## What the exercise asks
In the entries below, how many lines hold the string "verification"? Answer with the number only.

## Data listing

<<<<

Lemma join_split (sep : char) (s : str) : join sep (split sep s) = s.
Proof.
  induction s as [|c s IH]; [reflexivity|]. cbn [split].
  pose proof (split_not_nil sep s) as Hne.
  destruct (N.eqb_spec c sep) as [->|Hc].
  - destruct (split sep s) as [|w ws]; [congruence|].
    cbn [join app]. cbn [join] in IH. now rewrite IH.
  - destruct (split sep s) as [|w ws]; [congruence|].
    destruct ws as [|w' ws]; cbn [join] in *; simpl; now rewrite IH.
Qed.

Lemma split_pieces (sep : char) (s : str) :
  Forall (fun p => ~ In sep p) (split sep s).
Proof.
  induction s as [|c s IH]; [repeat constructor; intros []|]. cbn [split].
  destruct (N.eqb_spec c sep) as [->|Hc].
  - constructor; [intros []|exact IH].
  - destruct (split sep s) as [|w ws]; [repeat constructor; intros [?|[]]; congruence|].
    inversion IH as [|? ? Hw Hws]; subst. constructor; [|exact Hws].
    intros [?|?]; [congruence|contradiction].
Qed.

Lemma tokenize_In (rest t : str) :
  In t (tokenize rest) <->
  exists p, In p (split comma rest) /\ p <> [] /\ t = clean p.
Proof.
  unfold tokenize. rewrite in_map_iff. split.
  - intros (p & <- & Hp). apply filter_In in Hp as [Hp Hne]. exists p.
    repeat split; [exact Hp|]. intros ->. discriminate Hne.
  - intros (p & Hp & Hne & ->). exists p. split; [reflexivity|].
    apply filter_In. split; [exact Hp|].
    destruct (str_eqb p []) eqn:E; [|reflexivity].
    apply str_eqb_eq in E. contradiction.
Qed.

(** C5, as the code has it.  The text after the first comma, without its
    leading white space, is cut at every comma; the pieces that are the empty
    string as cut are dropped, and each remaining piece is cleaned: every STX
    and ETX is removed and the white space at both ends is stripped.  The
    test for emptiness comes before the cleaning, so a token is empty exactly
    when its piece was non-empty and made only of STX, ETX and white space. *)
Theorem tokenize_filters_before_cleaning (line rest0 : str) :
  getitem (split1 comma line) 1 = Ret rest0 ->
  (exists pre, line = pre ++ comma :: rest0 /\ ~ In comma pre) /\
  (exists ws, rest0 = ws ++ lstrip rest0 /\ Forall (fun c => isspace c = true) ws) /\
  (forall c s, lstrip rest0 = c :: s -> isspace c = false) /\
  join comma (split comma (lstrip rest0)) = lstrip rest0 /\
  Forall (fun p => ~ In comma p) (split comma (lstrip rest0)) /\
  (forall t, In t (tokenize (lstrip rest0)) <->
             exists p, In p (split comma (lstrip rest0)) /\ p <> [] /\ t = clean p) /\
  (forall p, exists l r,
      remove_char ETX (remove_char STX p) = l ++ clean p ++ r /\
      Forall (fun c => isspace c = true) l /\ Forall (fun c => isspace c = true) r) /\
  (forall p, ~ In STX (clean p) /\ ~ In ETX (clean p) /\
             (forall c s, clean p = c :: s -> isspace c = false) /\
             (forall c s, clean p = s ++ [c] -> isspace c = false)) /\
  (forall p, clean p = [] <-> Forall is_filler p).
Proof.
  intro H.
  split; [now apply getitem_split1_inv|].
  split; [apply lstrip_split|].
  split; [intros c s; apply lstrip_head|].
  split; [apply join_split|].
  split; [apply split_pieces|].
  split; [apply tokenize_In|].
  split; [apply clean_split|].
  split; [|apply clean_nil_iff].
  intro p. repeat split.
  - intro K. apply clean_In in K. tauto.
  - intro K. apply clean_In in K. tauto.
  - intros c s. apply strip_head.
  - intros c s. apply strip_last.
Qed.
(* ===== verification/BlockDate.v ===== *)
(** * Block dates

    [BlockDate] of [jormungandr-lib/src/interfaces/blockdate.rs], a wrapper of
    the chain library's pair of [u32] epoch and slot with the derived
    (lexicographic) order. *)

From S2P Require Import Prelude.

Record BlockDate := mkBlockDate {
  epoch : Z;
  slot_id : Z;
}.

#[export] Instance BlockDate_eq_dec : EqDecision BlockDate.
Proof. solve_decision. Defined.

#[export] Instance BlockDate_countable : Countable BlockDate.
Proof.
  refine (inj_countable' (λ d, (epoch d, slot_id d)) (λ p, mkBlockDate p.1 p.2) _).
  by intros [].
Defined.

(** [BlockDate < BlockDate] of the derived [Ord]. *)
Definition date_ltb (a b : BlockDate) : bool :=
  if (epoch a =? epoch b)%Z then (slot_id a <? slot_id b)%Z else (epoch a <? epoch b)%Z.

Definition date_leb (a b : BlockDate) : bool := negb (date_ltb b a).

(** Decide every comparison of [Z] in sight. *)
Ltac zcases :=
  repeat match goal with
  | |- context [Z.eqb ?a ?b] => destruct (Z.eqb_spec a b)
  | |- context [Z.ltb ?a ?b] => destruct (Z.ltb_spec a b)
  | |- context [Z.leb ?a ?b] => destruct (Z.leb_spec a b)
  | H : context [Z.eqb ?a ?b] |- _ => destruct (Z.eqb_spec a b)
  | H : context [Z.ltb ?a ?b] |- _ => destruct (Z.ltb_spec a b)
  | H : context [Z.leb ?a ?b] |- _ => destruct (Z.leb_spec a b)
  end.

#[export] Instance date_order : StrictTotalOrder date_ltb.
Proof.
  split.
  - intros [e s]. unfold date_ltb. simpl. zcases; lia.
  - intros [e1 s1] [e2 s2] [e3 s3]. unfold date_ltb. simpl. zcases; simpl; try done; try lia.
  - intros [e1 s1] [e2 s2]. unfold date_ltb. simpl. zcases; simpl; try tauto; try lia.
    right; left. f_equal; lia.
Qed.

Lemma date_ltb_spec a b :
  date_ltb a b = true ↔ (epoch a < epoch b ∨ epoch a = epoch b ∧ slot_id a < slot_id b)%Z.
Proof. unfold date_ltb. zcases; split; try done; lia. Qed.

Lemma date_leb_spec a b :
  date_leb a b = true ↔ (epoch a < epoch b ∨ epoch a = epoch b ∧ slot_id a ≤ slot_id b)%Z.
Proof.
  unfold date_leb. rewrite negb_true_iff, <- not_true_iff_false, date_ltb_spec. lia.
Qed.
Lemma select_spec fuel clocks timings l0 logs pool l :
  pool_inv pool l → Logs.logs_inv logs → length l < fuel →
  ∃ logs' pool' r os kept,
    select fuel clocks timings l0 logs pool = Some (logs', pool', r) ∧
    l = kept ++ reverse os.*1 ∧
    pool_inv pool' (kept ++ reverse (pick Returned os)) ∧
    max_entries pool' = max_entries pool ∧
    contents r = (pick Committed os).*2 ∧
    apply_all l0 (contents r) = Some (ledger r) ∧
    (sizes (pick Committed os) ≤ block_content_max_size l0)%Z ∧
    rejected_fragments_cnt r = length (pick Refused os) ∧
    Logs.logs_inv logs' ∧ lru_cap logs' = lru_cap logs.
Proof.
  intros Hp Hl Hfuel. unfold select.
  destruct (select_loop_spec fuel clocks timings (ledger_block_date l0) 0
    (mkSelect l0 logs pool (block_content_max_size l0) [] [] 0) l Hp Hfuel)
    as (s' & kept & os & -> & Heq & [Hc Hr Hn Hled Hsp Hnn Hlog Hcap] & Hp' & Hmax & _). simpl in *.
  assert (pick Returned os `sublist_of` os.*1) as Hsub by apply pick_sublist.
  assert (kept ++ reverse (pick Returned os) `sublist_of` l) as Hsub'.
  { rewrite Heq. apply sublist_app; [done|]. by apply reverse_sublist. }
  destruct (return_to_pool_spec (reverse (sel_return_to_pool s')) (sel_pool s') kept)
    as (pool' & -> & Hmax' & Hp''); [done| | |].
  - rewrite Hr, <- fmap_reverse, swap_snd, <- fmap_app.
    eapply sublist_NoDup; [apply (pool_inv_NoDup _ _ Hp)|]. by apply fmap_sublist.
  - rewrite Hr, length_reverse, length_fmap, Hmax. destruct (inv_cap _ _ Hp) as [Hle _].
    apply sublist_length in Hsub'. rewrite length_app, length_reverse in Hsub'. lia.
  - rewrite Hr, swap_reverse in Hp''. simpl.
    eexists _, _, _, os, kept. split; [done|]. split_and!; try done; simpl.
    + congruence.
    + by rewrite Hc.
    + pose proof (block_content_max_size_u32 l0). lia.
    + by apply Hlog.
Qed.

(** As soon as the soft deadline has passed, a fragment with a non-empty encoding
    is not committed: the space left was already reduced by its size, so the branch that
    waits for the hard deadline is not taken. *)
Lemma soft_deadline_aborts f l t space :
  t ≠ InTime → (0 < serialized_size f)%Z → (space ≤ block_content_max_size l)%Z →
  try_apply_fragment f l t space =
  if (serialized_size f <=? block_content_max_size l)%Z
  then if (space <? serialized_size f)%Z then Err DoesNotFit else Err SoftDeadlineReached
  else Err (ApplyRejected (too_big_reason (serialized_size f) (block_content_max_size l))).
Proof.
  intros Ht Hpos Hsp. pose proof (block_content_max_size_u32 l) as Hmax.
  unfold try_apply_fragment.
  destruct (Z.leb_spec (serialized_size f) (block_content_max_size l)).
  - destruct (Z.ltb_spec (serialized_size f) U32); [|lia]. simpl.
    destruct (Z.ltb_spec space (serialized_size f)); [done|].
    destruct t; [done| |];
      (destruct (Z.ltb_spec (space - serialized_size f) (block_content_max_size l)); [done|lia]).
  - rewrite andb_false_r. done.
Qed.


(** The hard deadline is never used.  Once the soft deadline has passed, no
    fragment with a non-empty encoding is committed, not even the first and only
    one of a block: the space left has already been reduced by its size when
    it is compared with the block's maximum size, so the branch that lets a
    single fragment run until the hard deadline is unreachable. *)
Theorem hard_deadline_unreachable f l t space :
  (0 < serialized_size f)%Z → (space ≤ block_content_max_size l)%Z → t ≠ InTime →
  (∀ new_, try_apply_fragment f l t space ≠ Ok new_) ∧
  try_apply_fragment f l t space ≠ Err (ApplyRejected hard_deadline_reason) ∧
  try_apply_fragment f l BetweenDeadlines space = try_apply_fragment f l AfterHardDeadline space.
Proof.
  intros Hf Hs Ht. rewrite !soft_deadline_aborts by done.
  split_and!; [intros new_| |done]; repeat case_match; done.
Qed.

>>>>
<<<<

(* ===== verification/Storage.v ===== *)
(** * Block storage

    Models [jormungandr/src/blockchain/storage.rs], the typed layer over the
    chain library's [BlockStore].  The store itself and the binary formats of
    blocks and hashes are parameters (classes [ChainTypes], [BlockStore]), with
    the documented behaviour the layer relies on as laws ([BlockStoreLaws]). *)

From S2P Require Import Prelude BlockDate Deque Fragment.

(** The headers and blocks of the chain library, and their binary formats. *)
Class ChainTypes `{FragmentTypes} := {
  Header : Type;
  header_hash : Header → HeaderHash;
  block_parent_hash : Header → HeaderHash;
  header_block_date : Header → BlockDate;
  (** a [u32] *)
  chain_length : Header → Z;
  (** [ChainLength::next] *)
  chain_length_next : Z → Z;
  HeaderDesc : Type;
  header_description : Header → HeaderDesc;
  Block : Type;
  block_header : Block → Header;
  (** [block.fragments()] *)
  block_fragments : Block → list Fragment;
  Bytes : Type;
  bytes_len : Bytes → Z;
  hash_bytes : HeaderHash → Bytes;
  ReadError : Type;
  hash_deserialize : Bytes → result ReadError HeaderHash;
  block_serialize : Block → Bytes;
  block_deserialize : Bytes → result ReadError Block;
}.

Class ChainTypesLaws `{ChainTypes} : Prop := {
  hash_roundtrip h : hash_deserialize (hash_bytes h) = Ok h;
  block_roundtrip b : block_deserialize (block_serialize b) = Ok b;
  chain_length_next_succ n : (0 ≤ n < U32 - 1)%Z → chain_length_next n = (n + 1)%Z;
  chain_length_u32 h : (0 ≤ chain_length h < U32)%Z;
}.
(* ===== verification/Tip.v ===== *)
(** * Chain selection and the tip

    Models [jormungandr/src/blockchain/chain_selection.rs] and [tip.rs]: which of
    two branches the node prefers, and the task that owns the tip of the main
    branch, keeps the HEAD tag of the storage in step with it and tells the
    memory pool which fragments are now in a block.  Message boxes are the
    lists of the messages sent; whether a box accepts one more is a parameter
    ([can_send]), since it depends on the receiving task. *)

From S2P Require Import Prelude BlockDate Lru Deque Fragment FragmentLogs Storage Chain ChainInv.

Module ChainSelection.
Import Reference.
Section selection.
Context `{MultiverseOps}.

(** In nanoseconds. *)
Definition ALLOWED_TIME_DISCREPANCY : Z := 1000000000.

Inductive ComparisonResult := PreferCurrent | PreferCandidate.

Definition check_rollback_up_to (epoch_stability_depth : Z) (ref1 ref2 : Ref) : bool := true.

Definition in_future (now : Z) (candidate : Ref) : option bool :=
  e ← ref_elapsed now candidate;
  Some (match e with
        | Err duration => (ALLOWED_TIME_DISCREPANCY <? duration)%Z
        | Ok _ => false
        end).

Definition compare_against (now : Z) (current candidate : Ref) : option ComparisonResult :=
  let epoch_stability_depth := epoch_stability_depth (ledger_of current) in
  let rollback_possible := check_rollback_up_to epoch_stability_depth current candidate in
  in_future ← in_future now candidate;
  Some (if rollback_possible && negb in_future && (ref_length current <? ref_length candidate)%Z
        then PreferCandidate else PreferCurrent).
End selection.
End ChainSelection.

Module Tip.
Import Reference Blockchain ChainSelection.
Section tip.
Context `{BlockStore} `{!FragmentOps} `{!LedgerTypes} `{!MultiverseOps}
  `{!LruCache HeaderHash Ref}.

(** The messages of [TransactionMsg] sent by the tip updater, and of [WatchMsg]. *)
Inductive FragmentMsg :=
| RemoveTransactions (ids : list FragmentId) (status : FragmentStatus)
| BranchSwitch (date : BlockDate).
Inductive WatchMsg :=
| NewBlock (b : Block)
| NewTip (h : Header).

>>>>
<<<<

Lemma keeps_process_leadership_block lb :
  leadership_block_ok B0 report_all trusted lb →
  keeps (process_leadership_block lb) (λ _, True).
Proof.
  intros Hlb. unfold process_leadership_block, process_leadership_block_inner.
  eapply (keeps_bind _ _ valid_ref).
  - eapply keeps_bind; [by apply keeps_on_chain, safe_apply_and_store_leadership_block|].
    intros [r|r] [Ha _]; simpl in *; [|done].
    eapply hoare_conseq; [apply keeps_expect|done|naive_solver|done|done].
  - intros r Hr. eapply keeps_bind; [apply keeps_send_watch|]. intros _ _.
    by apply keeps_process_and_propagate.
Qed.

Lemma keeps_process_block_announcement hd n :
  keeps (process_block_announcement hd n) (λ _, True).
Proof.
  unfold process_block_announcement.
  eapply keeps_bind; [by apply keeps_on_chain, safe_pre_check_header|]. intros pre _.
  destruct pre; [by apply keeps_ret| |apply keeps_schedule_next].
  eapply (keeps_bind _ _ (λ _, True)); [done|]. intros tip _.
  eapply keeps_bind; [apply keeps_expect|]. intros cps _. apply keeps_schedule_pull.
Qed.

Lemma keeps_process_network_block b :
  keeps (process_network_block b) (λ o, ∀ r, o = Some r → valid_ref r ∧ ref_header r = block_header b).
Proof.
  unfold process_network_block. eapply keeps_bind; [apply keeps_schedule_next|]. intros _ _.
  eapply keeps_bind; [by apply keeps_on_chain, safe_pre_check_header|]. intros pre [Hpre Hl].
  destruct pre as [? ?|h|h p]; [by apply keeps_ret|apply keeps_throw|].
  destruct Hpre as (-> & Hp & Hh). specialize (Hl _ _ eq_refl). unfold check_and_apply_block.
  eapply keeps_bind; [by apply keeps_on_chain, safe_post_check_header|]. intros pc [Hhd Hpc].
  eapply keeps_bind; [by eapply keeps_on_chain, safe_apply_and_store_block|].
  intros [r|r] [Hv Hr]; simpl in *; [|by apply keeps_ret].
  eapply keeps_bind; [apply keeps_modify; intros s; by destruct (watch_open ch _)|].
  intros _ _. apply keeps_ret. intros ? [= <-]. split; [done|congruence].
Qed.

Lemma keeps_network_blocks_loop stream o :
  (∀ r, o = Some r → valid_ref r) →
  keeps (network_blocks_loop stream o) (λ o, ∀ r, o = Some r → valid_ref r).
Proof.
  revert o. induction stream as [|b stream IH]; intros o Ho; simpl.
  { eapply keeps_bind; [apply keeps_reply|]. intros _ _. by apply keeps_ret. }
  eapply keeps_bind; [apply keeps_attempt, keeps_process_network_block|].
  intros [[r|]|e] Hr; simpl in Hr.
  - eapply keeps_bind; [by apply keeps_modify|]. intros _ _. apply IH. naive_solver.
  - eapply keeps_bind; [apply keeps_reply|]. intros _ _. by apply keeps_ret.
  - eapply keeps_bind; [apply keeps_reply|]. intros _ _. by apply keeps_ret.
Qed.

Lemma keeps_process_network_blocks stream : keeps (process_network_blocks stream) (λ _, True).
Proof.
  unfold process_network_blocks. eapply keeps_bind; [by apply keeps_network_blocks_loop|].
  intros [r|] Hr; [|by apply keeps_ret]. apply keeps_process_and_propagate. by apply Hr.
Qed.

>>>>

## Solved problem
3